_TASK TO CARRY OUT_
Copy exactly the stretch of data below from the line with "validate_branch_scope envelope r" through the line with "intros Hs Hext", including both of those lines.

_Saved data entries_
[Start of Attachment]

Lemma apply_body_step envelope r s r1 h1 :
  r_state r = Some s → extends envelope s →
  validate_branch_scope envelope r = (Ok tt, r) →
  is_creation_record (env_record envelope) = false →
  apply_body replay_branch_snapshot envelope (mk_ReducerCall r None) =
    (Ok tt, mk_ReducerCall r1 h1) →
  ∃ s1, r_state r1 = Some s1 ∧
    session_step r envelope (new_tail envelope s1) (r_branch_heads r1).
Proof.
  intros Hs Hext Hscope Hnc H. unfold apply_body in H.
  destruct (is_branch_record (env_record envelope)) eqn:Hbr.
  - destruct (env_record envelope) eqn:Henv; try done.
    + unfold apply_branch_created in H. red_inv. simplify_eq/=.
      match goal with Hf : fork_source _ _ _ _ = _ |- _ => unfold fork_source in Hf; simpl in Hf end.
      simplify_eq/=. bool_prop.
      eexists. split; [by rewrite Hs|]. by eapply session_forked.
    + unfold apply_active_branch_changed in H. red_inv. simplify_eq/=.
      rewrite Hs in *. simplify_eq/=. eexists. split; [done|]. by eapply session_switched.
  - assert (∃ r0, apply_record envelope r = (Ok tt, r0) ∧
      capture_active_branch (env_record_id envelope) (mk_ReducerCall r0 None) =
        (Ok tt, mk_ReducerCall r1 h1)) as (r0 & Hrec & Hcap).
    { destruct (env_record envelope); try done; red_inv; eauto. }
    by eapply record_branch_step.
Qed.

[End of Attachment]
[Start of Attachment]

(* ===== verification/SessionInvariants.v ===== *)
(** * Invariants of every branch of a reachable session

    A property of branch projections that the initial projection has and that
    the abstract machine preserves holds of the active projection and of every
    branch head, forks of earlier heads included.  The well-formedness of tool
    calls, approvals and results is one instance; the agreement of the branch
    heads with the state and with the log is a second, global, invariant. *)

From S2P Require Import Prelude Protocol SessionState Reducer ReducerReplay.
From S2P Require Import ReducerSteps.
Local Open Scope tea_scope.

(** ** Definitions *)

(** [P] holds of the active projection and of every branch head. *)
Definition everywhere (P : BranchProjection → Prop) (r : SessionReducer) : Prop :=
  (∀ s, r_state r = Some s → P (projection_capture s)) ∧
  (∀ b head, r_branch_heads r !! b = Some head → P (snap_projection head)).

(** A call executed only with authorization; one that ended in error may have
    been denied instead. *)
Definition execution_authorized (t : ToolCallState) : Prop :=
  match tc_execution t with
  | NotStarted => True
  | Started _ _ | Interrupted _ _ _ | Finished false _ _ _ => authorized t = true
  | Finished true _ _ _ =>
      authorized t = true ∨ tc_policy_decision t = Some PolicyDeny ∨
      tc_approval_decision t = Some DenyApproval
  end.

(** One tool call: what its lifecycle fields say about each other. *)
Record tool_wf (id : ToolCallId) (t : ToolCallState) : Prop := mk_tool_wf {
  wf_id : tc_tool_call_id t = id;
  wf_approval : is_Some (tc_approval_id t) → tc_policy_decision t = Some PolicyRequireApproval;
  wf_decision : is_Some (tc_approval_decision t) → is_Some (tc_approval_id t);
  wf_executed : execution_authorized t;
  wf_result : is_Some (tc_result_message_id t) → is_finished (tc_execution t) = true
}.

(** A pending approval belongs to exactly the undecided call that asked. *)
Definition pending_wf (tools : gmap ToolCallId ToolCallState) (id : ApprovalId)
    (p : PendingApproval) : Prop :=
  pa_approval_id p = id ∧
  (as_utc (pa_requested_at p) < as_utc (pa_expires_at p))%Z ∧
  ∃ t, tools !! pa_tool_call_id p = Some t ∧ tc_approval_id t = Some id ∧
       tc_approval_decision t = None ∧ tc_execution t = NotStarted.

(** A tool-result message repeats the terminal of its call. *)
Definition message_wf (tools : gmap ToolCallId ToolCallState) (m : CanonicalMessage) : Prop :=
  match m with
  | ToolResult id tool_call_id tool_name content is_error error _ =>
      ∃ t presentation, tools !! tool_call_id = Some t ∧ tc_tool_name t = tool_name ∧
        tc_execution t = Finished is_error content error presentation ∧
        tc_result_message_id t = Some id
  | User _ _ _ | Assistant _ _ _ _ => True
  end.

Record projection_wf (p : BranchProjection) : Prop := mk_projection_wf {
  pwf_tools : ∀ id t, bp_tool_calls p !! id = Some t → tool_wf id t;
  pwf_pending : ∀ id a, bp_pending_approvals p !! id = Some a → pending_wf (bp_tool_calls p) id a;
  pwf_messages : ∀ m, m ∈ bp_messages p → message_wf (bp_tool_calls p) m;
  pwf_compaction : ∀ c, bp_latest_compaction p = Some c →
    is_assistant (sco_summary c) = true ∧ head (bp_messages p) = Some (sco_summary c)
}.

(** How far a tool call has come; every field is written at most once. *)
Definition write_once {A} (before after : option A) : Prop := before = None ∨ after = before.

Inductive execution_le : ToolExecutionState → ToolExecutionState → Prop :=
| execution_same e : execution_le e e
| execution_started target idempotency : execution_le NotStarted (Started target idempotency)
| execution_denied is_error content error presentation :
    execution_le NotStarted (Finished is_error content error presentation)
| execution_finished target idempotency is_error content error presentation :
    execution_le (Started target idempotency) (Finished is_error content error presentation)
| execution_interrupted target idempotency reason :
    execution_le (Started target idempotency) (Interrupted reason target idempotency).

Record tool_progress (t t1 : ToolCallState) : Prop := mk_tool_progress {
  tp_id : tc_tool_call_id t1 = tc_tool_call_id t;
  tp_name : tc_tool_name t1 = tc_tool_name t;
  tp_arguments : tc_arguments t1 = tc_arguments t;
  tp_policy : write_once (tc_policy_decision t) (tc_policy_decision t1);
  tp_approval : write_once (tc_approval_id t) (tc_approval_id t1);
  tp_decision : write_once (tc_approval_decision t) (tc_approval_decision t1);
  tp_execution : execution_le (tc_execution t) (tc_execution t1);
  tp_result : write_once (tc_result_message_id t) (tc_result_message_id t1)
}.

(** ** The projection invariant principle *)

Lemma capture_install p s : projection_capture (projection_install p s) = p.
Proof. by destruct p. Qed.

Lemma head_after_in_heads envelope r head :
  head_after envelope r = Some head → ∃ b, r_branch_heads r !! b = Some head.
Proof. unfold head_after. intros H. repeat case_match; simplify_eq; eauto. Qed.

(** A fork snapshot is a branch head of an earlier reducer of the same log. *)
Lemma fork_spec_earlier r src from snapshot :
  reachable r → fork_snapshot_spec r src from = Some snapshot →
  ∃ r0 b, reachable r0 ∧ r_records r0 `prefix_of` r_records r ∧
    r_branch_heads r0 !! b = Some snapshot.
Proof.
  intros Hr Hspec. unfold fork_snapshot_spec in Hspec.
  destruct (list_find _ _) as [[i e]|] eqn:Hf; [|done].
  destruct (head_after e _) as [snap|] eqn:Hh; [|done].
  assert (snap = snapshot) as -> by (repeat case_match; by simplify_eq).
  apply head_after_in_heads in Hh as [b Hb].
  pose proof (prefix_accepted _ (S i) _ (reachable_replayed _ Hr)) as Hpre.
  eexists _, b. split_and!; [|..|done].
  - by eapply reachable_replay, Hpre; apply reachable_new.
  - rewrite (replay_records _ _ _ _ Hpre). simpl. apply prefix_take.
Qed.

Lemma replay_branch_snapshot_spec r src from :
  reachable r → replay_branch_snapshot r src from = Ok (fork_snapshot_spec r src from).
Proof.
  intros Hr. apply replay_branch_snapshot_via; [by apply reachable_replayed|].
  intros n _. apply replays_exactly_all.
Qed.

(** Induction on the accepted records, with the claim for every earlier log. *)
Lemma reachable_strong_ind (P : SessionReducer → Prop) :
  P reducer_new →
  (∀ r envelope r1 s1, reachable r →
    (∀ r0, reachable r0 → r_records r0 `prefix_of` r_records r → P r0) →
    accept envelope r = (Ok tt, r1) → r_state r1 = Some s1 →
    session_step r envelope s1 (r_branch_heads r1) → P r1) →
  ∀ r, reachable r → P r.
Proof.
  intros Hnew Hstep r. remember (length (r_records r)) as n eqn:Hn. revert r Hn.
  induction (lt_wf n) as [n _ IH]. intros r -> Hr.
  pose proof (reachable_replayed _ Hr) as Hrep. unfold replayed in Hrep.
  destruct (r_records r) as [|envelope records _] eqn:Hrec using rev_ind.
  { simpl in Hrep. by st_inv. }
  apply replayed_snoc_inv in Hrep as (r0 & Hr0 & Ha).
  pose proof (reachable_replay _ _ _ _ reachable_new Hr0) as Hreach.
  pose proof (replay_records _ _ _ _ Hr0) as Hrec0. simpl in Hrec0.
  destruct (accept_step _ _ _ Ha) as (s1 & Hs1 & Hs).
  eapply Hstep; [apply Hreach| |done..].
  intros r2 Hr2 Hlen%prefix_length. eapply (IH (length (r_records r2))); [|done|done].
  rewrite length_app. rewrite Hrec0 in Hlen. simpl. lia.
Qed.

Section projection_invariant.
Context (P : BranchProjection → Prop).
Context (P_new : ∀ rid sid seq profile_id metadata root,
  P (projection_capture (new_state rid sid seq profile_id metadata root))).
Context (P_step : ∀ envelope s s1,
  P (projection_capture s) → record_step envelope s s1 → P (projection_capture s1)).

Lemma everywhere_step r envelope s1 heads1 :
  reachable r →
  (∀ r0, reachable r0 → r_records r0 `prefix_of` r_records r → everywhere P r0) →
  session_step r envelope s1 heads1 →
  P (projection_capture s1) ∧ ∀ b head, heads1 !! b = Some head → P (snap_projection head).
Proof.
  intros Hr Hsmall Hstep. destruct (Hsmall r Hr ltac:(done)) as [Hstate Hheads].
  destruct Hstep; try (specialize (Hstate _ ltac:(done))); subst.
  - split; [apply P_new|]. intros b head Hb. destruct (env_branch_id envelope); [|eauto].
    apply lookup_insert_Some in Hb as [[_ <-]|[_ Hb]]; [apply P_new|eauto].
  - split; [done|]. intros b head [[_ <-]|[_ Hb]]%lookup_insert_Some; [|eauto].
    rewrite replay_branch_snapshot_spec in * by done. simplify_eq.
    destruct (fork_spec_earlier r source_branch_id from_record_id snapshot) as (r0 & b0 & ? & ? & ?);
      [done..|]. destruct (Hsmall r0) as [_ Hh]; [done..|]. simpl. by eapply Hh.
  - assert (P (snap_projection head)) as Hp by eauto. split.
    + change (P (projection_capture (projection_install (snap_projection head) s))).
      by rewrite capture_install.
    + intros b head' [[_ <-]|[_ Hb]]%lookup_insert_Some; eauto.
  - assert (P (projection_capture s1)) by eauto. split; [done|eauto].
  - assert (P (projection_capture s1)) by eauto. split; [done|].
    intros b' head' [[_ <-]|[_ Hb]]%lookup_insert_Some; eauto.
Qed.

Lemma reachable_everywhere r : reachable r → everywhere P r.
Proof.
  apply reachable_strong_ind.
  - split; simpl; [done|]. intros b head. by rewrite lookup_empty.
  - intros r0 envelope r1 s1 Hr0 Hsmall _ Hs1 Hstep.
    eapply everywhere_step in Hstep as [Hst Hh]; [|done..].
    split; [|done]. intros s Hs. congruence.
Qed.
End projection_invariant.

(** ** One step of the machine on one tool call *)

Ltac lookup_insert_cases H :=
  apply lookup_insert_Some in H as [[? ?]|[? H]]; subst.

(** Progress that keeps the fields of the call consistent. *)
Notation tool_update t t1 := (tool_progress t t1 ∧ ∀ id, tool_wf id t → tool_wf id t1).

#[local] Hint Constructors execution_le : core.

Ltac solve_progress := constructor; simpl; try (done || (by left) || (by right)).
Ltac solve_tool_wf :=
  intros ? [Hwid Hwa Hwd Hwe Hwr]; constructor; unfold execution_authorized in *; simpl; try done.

[End of Attachment]

_TASK OUTPUT_
  validate_branch_scope envelope r = (Ok tt, r) →
  is_creation_record (env_record envelope) = false →
  apply_body replay_branch_snapshot envelope (mk_ReducerCall r None) =
    (Ok tt, mk_ReducerCall r1 h1) →
  ∃ s1, r_state r1 = Some s1 ∧
    session_step r envelope (new_tail envelope s1) (r_branch_heads r1).
Proof.
  intros Hs Hext Hscope Hnc H. unfold apply_body in H.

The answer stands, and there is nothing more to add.